Chapter 4 Flashcards
What is solidification?
Initiated by the casting of molten (liquid) material. First the nuclei of the cold phase form, then crystals grow until their boundaries meet each other, and the crystals become grains.
What shapes can grains have?
- Equiaxed (roughly the same dimension in all directions, due to rapid cooling)
- Columnar (elongated in one direction, often due to slow cooling and heat flow)
What are grain boundaries?
Regions between grains that have crystallographic misalignment, and atoms near the boundaries have high mobility and chemical reactivity.
What is a crystalline defect?
A lattice irregularity with dimensions on the order of an atomic diameter.
What are the three types of imperfections?
- Vacancies, interstitial atoms, substitutional impurity atoms (point defects 0D)
- Dislocations (linear defects 1D)
- Grain boundaries (interfacial defects 2D)
What are vacancies?
Vacant atomic sites (holes in atomic lattice) that cause inward distortion.
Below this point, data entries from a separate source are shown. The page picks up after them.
(** ** Validation: the code against the document's words *)

Lemma validateSymbol_loop_spec (cs : list byte) :
  validateSymbol_loop cs = true <-> alnum_to_nul cs.
Proof.
  induction cs as [|c cs IH]; simpl.
  - split; [intros _ i c Hi; discriminate Hi | reflexivity].
  - destruct (byte_to_Z c =? 0) eqn:Ez.
    + apply Z.eqb_eq in Ez. split; [|reflexivity].
      intros _ i d Hi Hnz. exfalso. apply (Hnz 0%nat c); [lia|reflexivity|exact Ez].
    + apply Z.eqb_neq in Ez. destruct (isalnum c) eqn:Ea; simpl.
      * rewrite IH. split.
        -- intros H [|i] d Hi Hnz.
           ++ simpl in Hi. injection Hi as <-. exact Ea.
           ++ apply (H i d Hi). intros j e Hj He.
              apply (Hnz (S j) e); [lia|exact He].
        -- intros H i d Hi Hnz. apply (H (S i) d Hi).
           intros [|j] e Hj He.
           ++ simpl in He. injection He as <-. exact Ez.
           ++ apply (Hnz j e); [lia|exact He].
      * split; [discriminate|].
        intros H. rewrite <- Ea. apply (H 0%nat c); [reflexivity|].
        intros j e Hj He. assert (j = 0%nat) as -> by lia.
        simpl in He. injection He as <-. exact Ez.
Qed.
(** * ColorGame: the level generator and the game state machine

    Shallow embedding of [src/components/ColorGame.tsx].

    Conventions of the embedding.
    - A JavaScript [number] that the code keeps integral (score, level,
      timeLeft, gridSize, diffIndex, timestamps, results of [Math.floor])
      is a [Z].
    - The level generator is embedded twice.  [generateLevel] computes with
      exact rationals [Q]; the state machine, the grid and the target index
      are stated over it.  [generateLevel64], [genColors64] and
      [Binary64.baseDelta64] compute with IEEE 754 binary64 doubles
      ([spec_float] at precision 53, round to nearest even), as the code
      does; what is said about the numbers themselves (the delta, the
      ranges of the colours, the clamp) is stated over them.
    - [Math.random()] is an input: the five draws one call of
      [generateLevel] makes, in program order, are the record [Draws]
      ([Draws64] for doubles).
    - [Date.now()] is an input of the operations that read it.
    - The React state of the component is the record [Session].  A handler
      is a closure of one render.  [startGame], [handleBlockClick] and
      [tick] take one session, the render and the queued state being the
      same; [handleBlockClickFrom] takes the two apart.
    - A colour string [hsl(h, s%, l%)] is the record [Hsl] ([Hsl64]) of the
      three numbers spliced into the template. *)

From Stdlib Require Import ZArith QArith Qround Qminmax Qabs List Lia Bool Lqa.
From Stdlib Require Import SpecFloat.
Import ListNotations.

Local Open Scope Z_scope.

(** ** Types *)

Record Hsl : Type := mkHsl {
  hue : Z;
  saturation : Z;
  lightness : Q
}.

(* interface ColorState *)
Record ColorState : Type := mkColorState {
  baseColor : Hsl;
  diffColor : Hsl;
  diffIndex : Z;
  delta : Q
}.

(* interface GameStats *)
Record GameStats : Type := mkGameStats {
  score : Z;
  startTime : Z;
  endTime : Z;
  level : Z
}.
(** The dedup set is the set of the ids in the buffer, and no id is in the
    buffer twice. *)
Definition consistent (s : PlaywrightScraper.scraper) : Prop :=
  PlaywrightScraper.scraped_tweet_ids s
    = list_to_set (id <$> PlaywrightScraper.all_tweets s)
  ∧ NoDup (id <$> PlaywrightScraper.all_tweets s).

(** No item of the buffer has an id of the existing set or no id. *)
Definition only_new (s : PlaywrightScraper.scraper) : Prop :=
  ∀ t, t ∈ PlaywrightScraper.all_tweets s →
    truthy (id t) = true
    ∧ ∀ e, PlaywrightScraper.existing_tweet_ids s = Some e → id t ∉ e.

(** The state in which a pass or the loop ends. *)
Definition final (r : PlaywrightScraper.step) : PlaywrightScraper.loop :=
  match r with
  | PlaywrightScraper.Next l
  | PlaywrightScraper.Break _ l
  | PlaywrightScraper.Raise _ l => l
  end.



(** ** Scenarios *)

(** The ids [from], [from + 1], ... as decimal strings. *)
Definition ids (from count : nat) : list string :=
  (λ n : nat, pretty n) <$> seq from count.

(** An entry from which the extractor builds the tweet of id [i]. *)
Definition item (i : string) : option tweet := Some (mk i "").

(** A pass during which these entries arrive after the scroll, and
    nothing else happens. *)
Definition pass (entries : list (option tweet)) : PlaywrightScraper.scroll_event :=
  PlaywrightScraper.ScrollEvent (PlaywrightScraper.Awaited entries None)
    PlaywrightScraper.quiet false PlaywrightScraper.quiet false.

(** The overlap scenario of the design document: threshold 5, existing
    ids 1..50; the feed shows the new items 51..60, then 49, 48, ..., 40
    one per pass, then nothing. *)
Definition overlap_config : PlaywrightScraper.config :=
  PlaywrightScraper.Config 5000 50 5.

Definition overlap_existing : gset string := list_to_set (ids 1 50).

Definition overlap_feed (n : Z) : PlaywrightScraper.scroll_event :=
  if n =? 1 then pass (item <$> ids 51 10)
  else if (2 <=? n) && (n <=? 11) then pass [item (pretty (51 - n))]
  else pass [].

Definition overlap_start : PlaywrightScraper.scraper :=
  PlaywrightScraper.prepare None (Some overlap_existing)
    PlaywrightScraper.fresh_scraper.

(** A resume over the archive 10, 20 with threshold 0: the feed shows
    nothing in the first pass and the item 30 in the second. *)
Definition late_config : PlaywrightScraper.config :=
  PlaywrightScraper.Config 2 50 0.

Definition late_existing : gset string := {[ "10"; "20" ]}.

Definition late_feed (n : Z) : PlaywrightScraper.scroll_event :=
  if n =? 2 then pass [item "30"] else pass [].

Definition late_session : PlaywrightScraper.session_env :=
  PlaywrightScraper.SessionEnv PlaywrightScraper.quiet PlaywrightScraper.quiet
    false PlaywrightScraper.quiet late_feed.

Definition late_start : PlaywrightScraper.scraper :=
  PlaywrightScraper.prepare None (Some late_existing)
    PlaywrightScraper.fresh_scraper.

(** Resume monotonicity as the design document words it: once the resume
    point is confirmed, the buffer (cleared at the confirmation) holds
    only items older than the oldest archived one. *)
Definition resume_monotonicity_as_stated (c : PlaywrightScraper.config)
    (oldest : string) (existing : gset string)
    (env : Z → PlaywrightScraper.scroll_event)
    (s : PlaywrightScraper.scraper) : Prop :=
  let l := final (PlaywrightScraper._scroll_timeline c (Some oldest) existing env s) in
  PlaywrightScraper.resume_point_found l = true →
  ∀ t, t ∈ PlaywrightScraper.all_tweets (PlaywrightScraper.self l) →
       (id_key t < Py.int oldest)%N.

(** A fresh session with a limit of 10 whose first response carries 12
    items. *)
Definition burst_feed (n : Z) : PlaywrightScraper.scroll_event :=
  if n =? 1 then pass (item <$> ids 1 12) else pass [].

Definition burst_start : PlaywrightScraper.scraper :=
  PlaywrightScraper.prepare (Some 10) None PlaywrightScraper.fresh_scraper.


(** A fresh crawl of a feed of three items, by a program that has not
    logged in yet and finds an empty data directory. *)
Definition default_settings : XScraper.settings :=
  XScraper.Settings overlap_config 800
    (XScraper.FilterSettings 0 false false false []).

Definition three_feed (n : Z) : PlaywrightScraper.scroll_event :=
  if n =? 1 then pass (item <$> ids 1 3) else pass [].

Definition three_session : PlaywrightScraper.session_env :=
  PlaywrightScraper.SessionEnv PlaywrightScraper.quiet PlaywrightScraper.quiet
    false PlaywrightScraper.quiet three_feed.

Definition fresh_world : XScraper.world :=
  XScraper.World (XScraper.Disk None None) [] false None.

Definition three_env (save_dir_error : option string)
    (checkpoint_ok archive_ok : bool) : XScraper.run_env :=
  XScraper.RunEnv true true None None three_session save_dir_error
    checkpoint_ok false archive_ok false.

Definition three_run (checkpoint_ok archive_ok : bool)
  : PlaywrightScraper.outcome XScraper.result * XScraper.world :=
  XScraper.scrape_user_tweets default_settings
    (three_env None checkpoint_ok archive_ok) "user" false None fresh_world.


(** A saved checkpoint describes data that is in the archive file. *)
Definition checkpoint_backed (d : XScraper.disk) : Prop :=
  match XScraper.checkpoint_file d with
  | Some c =>
      ∃ a, XScraper.tweets_file d = Some a
           ∧ XScraper.total_tweets c = length (XScraper.tweets a)
  | None => True
  end.


(** The list the orchestrator merges into: the archive on disk when the
    call resumes from a checkpoint. *)
Definition existing_of (resume : bool) (w : XScraper.world) : list tweet :=
  match (if resume then XScraper.checkpoint_file (XScraper.files w) else None) with
  | Some _ => XScraper.load_existing_tweets (XScraper.files w)
  | None => []
  end.

(** Lines 298-304: [all_tweets]. *)
Definition merged (existing_tweets new_tweets : list tweet) : list tweet :=
  match existing_tweets with
  | [] => new_tweets
  | _ => CheckpointManager.merge_tweets existing_tweets new_tweets
  end.

(** The session reports that the account does not exist: the navigation
    and the look for the notice succeed, and the notice is there. *)
Definition reports_missing (env : PlaywrightScraper.session_env) : bool :=
  bool_decide (PlaywrightScraper.raised (PlaywrightScraper.on_goto env) = None)
  && bool_decide (PlaywrightScraper.raised (PlaywrightScraper.on_account_check env) = None)
  && PlaywrightScraper.account_missing env.


(** The two writes of a session, in their order. *)
Definition session_writes (env : XScraper.run_env) (c : XScraper.checkpoint)
    (a : XScraper.archive) : list XScraper.disk_event :=
  [ if XScraper.checkpoint_write_ok env then XScraper.CheckpointWritten c
    else XScraper.CheckpointWriteFailed;
    if XScraper.archive_write_ok env then XScraper.ArchiveWritten a
    else XScraper.ArchiveWriteFailed ].

(** ** More of the checkpoint store *)

(** The second loop of [merge_tweets] with its counter: [new_count] goes
    up when the id is not yet a key, then the tweet is written. *)
Definition put_counting (st : Py.dict * nat) (t : tweet) : Py.dict * nat :=
  if truthy (id t) then
    (Py.set (id t) t st.1, if Py.mem (id t) st.1 then st.2 else S st.2)
  else st.

(** The three numbers of the line [merge_tweets] logs:
    "Merged: {len(existing_tweets)} existing + {new_count} new =
    {len(all_tweets)} total". *)
Definition merge_log (existing_tweets new_tweets : list tweet) : nat * nat * nat :=
  let all_tweets := foldl CheckpointManager.put [] existing_tweets in
  let '(all_tweets, new_count) := foldl put_counting (all_tweets, 0%nat) new_tweets in
  (length existing_tweets, new_count, length all_tweets).

(** The first item of a list that has the id [k]. *)
Definition first_with_id (k : string) (l : list tweet) : option tweet :=
  snd <$> list_find (λ t, id t = k) l.

(** A world with an archive of three items and its checkpoint, the
    program logged in; and a resume over it whose feed shows the archived
    items again and then two older ones. *)
Definition archived_world : XScraper.world :=
  XScraper.World
    (XScraper.Disk
       (Some (XScraper.Checkpoint 3 (Some "10") (Some "") (Some "30") (Some "") 1 3))
       (Some (XScraper.Archive [mk "30" ""; mk "20" ""; mk "10" ""] 3 1 (Some ""))))
    [] true (Some PlaywrightScraper.fresh_scraper).

Definition older_feed (n : Z) : PlaywrightScraper.scroll_event :=
  if n =? 1 then pass [item "30"; item "20"; item "10"]
  else if n =? 2 then pass [item "9"; item "8"]
  else pass [].

Definition older_session : PlaywrightScraper.session_env :=
  PlaywrightScraper.SessionEnv PlaywrightScraper.quiet PlaywrightScraper.quiet
    false PlaywrightScraper.quiet older_feed.

Definition older_env : XScraper.run_env :=
  XScraper.RunEnv true true None None older_session None true false true false.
What are self-interstitials?
Atoms that are positioned in interstitial sites (the small gaps between atoms) that cause outward distortion.
What is the relationship between vacancies and temperature?
The number of vacancies increases as temperature increases.
What is Boltzmann’s constant k?
A thermal energy constant having the value of 1.38 × 10−23 J/atom ⋅ K or 8.62 × 10−5 eV/atom ⋅ K.
What are the two types of solid solutions?
- Substitutional
- Interstitial
What is a host atom?
The primary atom in a solution also called a solvent
What is a solute?
An atom of lower concentration in a solution, dissolved in the solvent
What are second phase particles?
Different compositions/structures within a solid solution (often when there is a greater solute concentration).
What are the conditions for Hume-Rothery rules?
- difference in atomic radius < 15%
- proximity in the periodic table (electronegativity)
- same crystal structure for pure metals
- valences (metals tend to dissolve other metals of higher valences)
What are dislocations and what types are there?
One-dimensional defects around which atoms are misaligned. There are three types: edge, screw, and mixed.